Hawks in turmoil

2015-01-11 15:00

So the police’s elite Hawks unit is in chaos.

Its head, Anwa Dramat, has been suspended; its Gauteng boss Shadrack Sibiya’s job is also on the line, along with that of KwaZulu-Natal head Johan Booysen; and the unit’s new acting head, Major General Benny Ntlemeza, is a firm ally of former police crime intelligence boss Richard Mdluli.

This, in short, is very bad news.

But why, dear reader, should you care about the inner turmoil at the unit?

Firstly, it is responsible for investigating matters involving serious corruption, organised crime and high-profile murder cases.

Any disruption in the unit sets these cases back because the police officers investigating them become distracted and worry more about the safety of their jobs.

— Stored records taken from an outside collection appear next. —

(** [POST /api/recipes], after the body has been validated. *)
Definition create_recipe (now_created now_updated : datetime)
  (recipe : RecipeBase.t) (db : Session) : response Recipe.t * Session :=
  let db_recipe :=
    setattr_items (RecipeBase.dict recipe)
                  (blank (next_id db) now_created now_updated) in
  match commit_insert db_recipe db with
  | inr db' => (Ok db_recipe, db')
  | inl e => (HTTPException 400 (ExcStr e), db)
  end.

(** [POST /api/recipes] from the request body. *)
Definition post_recipes (now_created now_updated : datetime)
  (body : RecipeBase.t) (db : Session) : response Recipe.t * Session :=
  match RecipeBase_validate body with
  | inl es => (HTTPException 422 (Errors es), db)
  | inr recipe => create_recipe now_created now_updated recipe db
  end.

(** [PUT /api/recipes/{recipe_id}], after the body has been validated. *)
Definition update_recipe (now : datetime) (recipe_id : Z)
  (recipe_update : RecipeBase.t) (db : Session) : response Recipe.t * Session :=
  match get_recipe_by_id db recipe_id with
  | None => (not_found, db)
  | Some recipe =>
    let recipe := setattr_items (RecipeBase.dict recipe_update) recipe in
    let recipe := set_updated_at recipe now in
    match commit_update recipe db with
    | inr db' => (Ok recipe, db')
    | inl e => (HTTPException 400 (ExcStr e), db)
    end
  end.

Definition put_recipe (now : datetime) (recipe_id : Z)
  (body : RecipeBase.t) (db : Session) : response Recipe.t * Session :=
  match RecipeBase_validate body with
  | inl es => (HTTPException 422 (Errors es), db)
  | inr recipe_update => update_recipe now recipe_id recipe_update db
  end.

(** [PATCH /api/recipes/{recipe_id}]: [RecipeUpdate] has no validator, so
    the body reaches the handler as sent. *)
Definition patch_recipe (now : datetime) (recipe_id : Z)
  (recipe_update : RecipeUpdate.t) (db : Session) : response Recipe.t * Session :=
  match get_recipe_by_id db recipe_id with
  | None => (not_found, db)
  | Some recipe =>
    let update_data := RecipeUpdate.dict_exclude_unset recipe_update in
    let recipe := setattr_items update_data recipe in
    let recipe := set_updated_at recipe now in
    match commit_update recipe db with
    | inr db' => (Ok recipe, db')
    | inl e => (HTTPException 400 (ExcStr e), db)
    end
  end.

(** [DELETE /api/recipes/{recipe_id}]: soft delete. *)
Definition delete_recipe (now : datetime) (recipe_id : Z) (db : Session)
  : response string * Session :=
  match get_recipe_by_id db recipe_id with
  | None => (not_found, db)
  | Some recipe =>
    let recipe := set_is_deleted recipe "true" in
    let recipe := set_updated_at recipe now in
    match commit_update recipe db with
    | inr db' => (Ok "Receta eliminada exitosamente", db')
    | inl _ => (internal_error, db)
    end
  end.

(** [GET /api/recipes/search].  The [Query] declarations come first: [q]
    has [min_length=1] and [type] must match [^(name|ingredient|category)$].
    The handler's last branch raises inside its own [try], whose
    [except Exception] turns it into a 500. *)
Definition search_type_ok (type : string) : bool :=
  String.eqb type "name" || String.eqb type "ingredient"
  || String.eqb type "category".

Definition search_recipes (d : dialect) (q type : string) (db : Session)
  : response (list Recipe.t) :=
  if negb (Str.truthy q) then HTTPException 422 (Invalid "q")
  else if negb (search_type_ok type) then HTTPException 422 (Invalid "type")
  else if String.eqb type "name" then Ok (search_recipes_by_name d db q)
  else if String.eqb type "ingredient" then Ok (search_recipes_by_ingredient d db q)
  else if String.eqb type "category" then Ok (search_recipes_by_category d db q)
  else internal_error.

(** [GET /api/stats] *)
Record Stats := mkStats {
  total_recipes : nat;
  total_deleted : nat;
  categories : gmap string nat;
  timestamp : datetime
}.

(** [query(Recipe.category).filter(is_deleted == "false").distinct().all()] *)
Definition distinct_categories (db : Session) : list (option string) :=
  remove_dups (Recipe.category <$> filter (fun r => Recipe.is_deleted r = "false") db).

But there’s another reason. Since he arrived in his new job, Ntlemeza, who is only supposed to be acting for 60 days, has begun a destabilisation programme of his own.

The man, who informed his new subordinates that he was in charge “until further notice”, has begun reshuffling the heads of many of the unit’s core forums.

These include subunits – such as the anti-corruption task team, the anti-tobacco smuggling team and the unit combating illegal mining operations – the leaders of which were experts in their fields, with a wealth of institutional knowledge and experience to crack complex cases.

Two sources at the Hawks who attended a meeting with Ntlemeza and unit and forum heads on Wednesday, told City Press that Ntlemeza announced a list of names of officials he said would be taking command of those forums.

Those known to be close to Dramat were shifted aside.

Only time will tell whether Ntlemeza’s appointees are up to their new jobs, but we should all be concerned about the loss of expertise in critical areas and the potential setback to the fight against corruption.

But back to why you should care about Ntlemeza’s closeness to Mdluli.

This week, Ntlemeza flew to Cape Town to personally collect the case file attached to the Mdluli investigation.

The case concerns what City Press has extensively reported: How Mdluli and his acolytes allegedly plundered a crime intelligence slush fund, buying expensive properties, cars and holidays for themselves and their families.

Will Ntlemeza thoroughly investigate his old ally? We don’t think so.